MATERIAL SHOWN –
(** * MXUser barriers (lib/lock/ulBarrier.c)

    A shallow embedding of the self-regenerating barrier of the MXUser
    lock library, and the properties its description states about it.

    Layout of the development:
    - the data of [struct MXUserBarrier] and the body of
      [MXUser_EnterBarrier], split at its only suspension point;
    - the heap, the collaborators (allocator, lock, condition variable,
      atomic cell, diagnostics) and the functions [MXUser_CreateBarrier],
      [MXUser_DestroyBarrier] and [MXUser_CreateSingletonBarrier] in a
      state-and-abort monad;
    - an interleaving semantics of threads calling [MXUser_EnterBarrier];
    - the properties. *)

From Stdlib Require Import ZArith Lia.
From stdpp Require Import base option list gmap sets strings.

Local Open Scope Z_scope.

(** ** Machine data *)

(** [uint32] values are kept in [Z]; [u32] is the wrap-around that C applies
    to the result of unsigned arithmetic. *)
Definition u32 (z : Z) : Z := z mod 2 ^ 32.

(** A heap address; a C pointer is [None] for [NULL]. *)
Definition loc := positive.
Definition ptr := option loc.
Definition NULL : ptr := None.

(** [#define MXUSER_BARRIER_SIGNATURE 0x52524142] *)
Definition MXUSER_BARRIER_SIGNATURE : Z := 0x52524142.

(** The [dumpFunc] member of the header is a function pointer; the only
    function ever stored there by this file is [MXUserDumpBarrier]. *)
Inductive DumpFunc := DumpNull | DumpBarrier.

(** The members of [MXUserHeader] that ulBarrier.c reads or writes (the two
    that exist only under [MXUSER_STATS] are left out). *)
Record MXUserHeader := {
  name : ptr;
  signature : Z;
  rank : Z;
  dumpFunc : DumpFunc
}.

(** [struct BarrierContext] *)
Record BarrierContext := {
  count : Z;
  condVar : ptr
}.

(** [struct MXUserBarrier]; [contexts] is the two-element array. *)
Record MXUserBarrier := {
  header : MXUserHeader;
  lock : ptr;
  emptying : bool;
  configCount : Z;
  curContext : Z;
  contexts : list BarrierContext
}.

#[global] Instance DumpFunc_eq_dec : EqDecision DumpFunc.
Proof. solve_decision. Defined.
#[global] Instance MXUserHeader_eq_dec : EqDecision MXUserHeader.
Proof. solve_decision. Defined.
#[global] Instance BarrierContext_eq_dec : EqDecision BarrierContext.
Proof. solve_decision. Defined.
#[global] Instance MXUserBarrier_eq_dec : EqDecision MXUserBarrier.
Proof. solve_decision. Defined.

(** Field assignments. *)
Definition set_header (h : MXUserHeader) (b : MXUserBarrier) : MXUserBarrier :=
  {| header := h; lock := lock b; emptying := emptying b;
     configCount := configCount b; curContext := curContext b;
     contexts := contexts b |}.

Definition set_lock (l : ptr) (b : MXUserBarrier) : MXUserBarrier :=
  {| header := header b; lock := l; emptying := emptying b;
     configCount := configCount b; curContext := curContext b;
     contexts := contexts b |}.

Definition set_emptying (e : bool) (b : MXUserBarrier) : MXUserBarrier :=
  {| header := header b; lock := lock b; emptying := e;
     configCount := configCount b; curContext := curContext b;
     contexts := contexts b |}.

Definition set_configCount (n : Z) (b : MXUserBarrier) : MXUserBarrier :=
  {| header := header b; lock := lock b; emptying := emptying b;
     configCount := n; curContext := curContext b;
     contexts := contexts b |}.

Definition set_curContext (c : Z) (b : MXUserBarrier) : MXUserBarrier :=
  {| header := header b; lock := lock b; emptying := emptying b;
     configCount := configCount b; curContext := c;
     contexts := contexts b |}.

(** [barrier->contexts[i] = c]; like the C array, the list is not extended
    by a store, and an index past its end is not meant to occur (the
    functions below check the index with a lookup first). *)
Definition set_context (i : nat) (c : BarrierContext) (b : MXUserBarrier)
  : MXUserBarrier :=
  {| header := header b; lock := lock b; emptying := emptying b;
     configCount := configCount b; curContext := curContext b;
     contexts := <[i := c]> (contexts b) |}.

Definition set_count (n : Z) (c : BarrierContext) : BarrierContext :=
  {| count := n; condVar := condVar c |}.

Definition set_condVar (cv : ptr) (c : BarrierContext) : BarrierContext :=
  {| count := count c; condVar := cv |}.

Definition set_name (p : ptr) (h : MXUserHeader) : MXUserHeader :=
  {| name := p; signature := signature h; rank := rank h;
     dumpFunc := dumpFunc h |}.

Definition set_signature (s : Z) (h : MXUserHeader) : MXUserHeader :=
  {| name := name h; signature := s; rank := rank h;
     dumpFunc := dumpFunc h |}.

Definition set_rank (r : Z) (h : MXUserHeader) : MXUserHeader :=
  {| name := name h; signature := signature h; rank := r;
     dumpFunc := dumpFunc h |}.

Definition set_dumpFunc (f : DumpFunc) (h : MXUserHeader) : MXUserHeader :=
  {| name := name h; signature := signature h; rank := rank h;
     dumpFunc := f |}.

(** ** The body of [MXUser_EnterBarrier]

    The function runs under the barrier's lock from
    [MXUser_AcquireExclLock] to [MXUser_ReleaseExclLock], except while it is
    parked in [MXUser_WaitCondVarExclLock].  Its body is therefore two
    critical sections: [enter_arrive], from the acquisition to the call on
    the condition variable, and [enter_leave], from that call's return to
    the release.  What lies between them is the condition-variable call
    itself, which [enter_arrive] reports. *)

(** The call a thread makes on a condition variable when it arrives. *)
Inductive CondVarCall :=
  | BroadcastCondVar (cv : ptr)
  | WaitCondVarExclLock (lk : ptr) (cv : ptr).

#[global] Instance CondVarCall_eq_dec : EqDecision CondVarCall.
Proof. solve_decision. Defined.

(** What an arriving thread leaves behind: the barrier as it stands when
    the condition-variable call is made, the context the local [ptr]
    points to (as an index into [contexts]), and the call. *)
Record Arrival := {
  arr_barrier : MXUserBarrier;
  arr_ptr : nat;
  arr_call : CondVarCall
}.

(** [(barrier->curContext + 1) & 0x1] *)
Definition flip (cur : Z) : Z := Z.land (u32 (cur + 1)) 1.

(** [ptr->count++] and [ptr->count--] on a [uint32]. *)
Definition incr_count (c : BarrierContext) : BarrierContext :=
  set_count (u32 (count c + 1)) c.
Definition decr_count (c : BarrierContext) : BarrierContext :=
  set_count (u32 (count c - 1)) c.

(** Lines 237-278.  [None] stands for an index outside [contexts], which C
    leaves undefined. *)
Definition enter_arrive (barrier : MXUserBarrier) : option Arrival :=
  if emptying barrier then
    let other := Z.to_nat (flip (curContext barrier)) in
    c ← contexts barrier !! other;
    let c' := incr_count c in
    Some {| arr_barrier := set_context other c' barrier;
            arr_ptr := other;
            arr_call := WaitCondVarExclLock (lock barrier) (condVar c') |}
  else
    let cur := Z.to_nat (curContext barrier) in
    c ← contexts barrier !! cur;
    let c' := incr_count c in
    let e := bool_decide (count c' = configCount barrier) in
    Some {| arr_barrier := set_emptying e (set_context cur c' barrier);
            arr_ptr := cur;
            arr_call := if e then BroadcastCondVar (condVar c')
                        else WaitCondVarExclLock (lock barrier) (condVar c') |}.

(** Lines 280-285, run with the [ptr] chosen on arrival. *)
Definition enter_leave (ptr : nat) (barrier : MXUserBarrier)
  : option MXUserBarrier :=
  c ← contexts barrier !! ptr;
  let c' := decr_count c in
  let b1 := set_context ptr c' barrier in
  Some (if bool_decide (count c' = 0)
        then set_curContext (flip (curContext b1)) (set_emptying false b1)
        else b1).

(** A call that does not park runs both sections back to back; a call that
    parks has no result here. *)
Definition enter_through (barrier : MXUserBarrier) : option MXUserBarrier :=
  a ← enter_arrive barrier;
  match arr_call a with
  | BroadcastCondVar _ => enter_leave (arr_ptr a) (arr_barrier a)
  | WaitCondVarExclLock _ _ => None
  end.
(** * Antigravity chat mirror: the discovery and live-session engine of
    [server.js], embedded in Rocq.

    The file follows the source top to bottom: the helpers ([hashString]),
    the in-page title filter ([normalizeText], [isGoodTitle]), the protocol
    session ([extractMetadata], [captureCSS], [captureHTML]), the registry
    loops ([discover], [updateSnapshots], [broadcast]) and the HTTP routes
    ([GET /snapshot], [POST /send/:id] with [injectMessage]).

    Conventions.
    - A JavaScript string is the list of its UTF-16 code units ([jsstring]);
      [str.length] is [length] and [str.charCodeAt i] the i-th unit.
    - A JavaScript number that only ever holds an integer below 2^53 is a
      [Z]; the 32-bit conversions of the bitwise operators are written out.
    - The remote side (the inspected windows) is an oracle threaded through
      every [await]: a type [World] with one transition per remote call.
    - Objects that the code shares and mutates (registry entries) live in a
      heap and the maps hold references into it. *)

From Stdlib Require Import ZArith List Bool Lia Ascii String.
From stdpp Require Import base list.
Import ListNotations.

Local Open Scope Z_scope.

(** ** JavaScript strings *)

Definition jsstring := list Z.

Definition is_code_unit (c : Z) : Prop := 0 <= c < 65536.

(** A literal of the source, as code units (the literals are all ASCII). *)
Definition js (s : string) : jsstring :=
  map (fun a => Z.of_nat (nat_of_ascii a)) (list_ascii_of_string s).

Definition jsstring_eqb (a b : jsstring) : bool :=
  bool_decide (a = b).

(** ** Helpers: [hashString] *)

Module Hash.

(** ToInt32: the value modulo 2^32, read as a signed 32-bit integer. *)
Definition to_int32 (z : Z) : Z := (z + 2 ^ 31) mod 2 ^ 32 - 2 ^ 31.

(** [a << n] for [0 <= n < 32]. *)
Definition shl32 (a n : Z) : Z := to_int32 (Z.shiftl (to_int32 a) n).

(** [a & b]. *)
Definition and32 (a b : Z) : Z := to_int32 (Z.land (to_int32 a) (to_int32 b)).

(** One turn of the loop body:
      hash = ((hash << 5) - hash) + char;
      hash = hash & hash;
    The subtraction and the addition are on doubles; their operands are
    below 2^33 in magnitude, so they are exact. *)
Definition hash_step (hash char : Z) : Z :=
  let hash1 := (shl32 hash 5 - hash) + char in
  and32 hash1 hash1.

(** The loop over [str.charCodeAt(i)], from [hash = 0]. *)
Definition hash32 (str : jsstring) : Z := fold_left hash_step str 0.

(** [Number.prototype.toString(36)] on an integer: digits [0-9a-z], most
    significant first, [-] in front of a negative number. *)
Definition digit36 (d : Z) : Z := if d <? 10 then 48 + d else 87 + d.

(** The digit values of [n >= 0], least significant first. A number has no
    more base-36 digits than bits, which bounds the recursion. *)
Fixpoint digits36 (fuel : nat) (n : Z) : list Z :=
  match fuel with
  | O => []
  | S fuel' =>
      (n mod 36) :: (if n / 36 =? 0 then [] else digits36 fuel' (n / 36))
  end.

(** The number a list of digit values stands for, least significant first
    (the inverse of [digits36]). *)
Definition value36 (ds : list Z) : Z := fold_right (fun d acc => d + 36 * acc) 0 ds.

Definition radix36 (n : Z) : jsstring :=
  map digit36 (rev (digits36 (S (Z.to_nat (Z.log2 n))) n)).

Definition toString36 (n : Z) : jsstring :=
  if n <? 0 then 45 :: radix36 (- n) else radix36 n.

Definition hashString (str : jsstring) : jsstring := toString36 (hash32 str).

WORK TASK –
Of the entries above, repeat exactly the lines between the line with "Definition jsstring := list Z." and the line with "and32 hash1 hash1.", inclusive, and no others.

RESPONSE –
Definition jsstring := list Z.

Definition is_code_unit (c : Z) : Prop := 0 <= c < 65536.

(** A literal of the source, as code units (the literals are all ASCII). *)
Definition js (s : string) : jsstring :=
  map (fun a => Z.of_nat (nat_of_ascii a)) (list_ascii_of_string s).

Definition jsstring_eqb (a b : jsstring) : bool :=
  bool_decide (a = b).

(** ** Helpers: [hashString] *)

Module Hash.

(** ToInt32: the value modulo 2^32, read as a signed 32-bit integer. *)
Definition to_int32 (z : Z) : Z := (z + 2 ^ 31) mod 2 ^ 32 - 2 ^ 31.

(** [a << n] for [0 <= n < 32]. *)
Definition shl32 (a n : Z) : Z := to_int32 (Z.shiftl (to_int32 a) n).

(** [a & b]. *)
Definition and32 (a b : Z) : Z := to_int32 (Z.land (to_int32 a) (to_int32 b)).

(** One turn of the loop body:
      hash = ((hash << 5) - hash) + char;
      hash = hash & hash;
    The subtraction and the addition are on doubles; their operands are
    below 2^33 in magnitude, so they are exact. *)
Definition hash_step (hash char : Z) : Z :=
  let hash1 := (shl32 hash 5 - hash) + char in
  and32 hash1 hash1.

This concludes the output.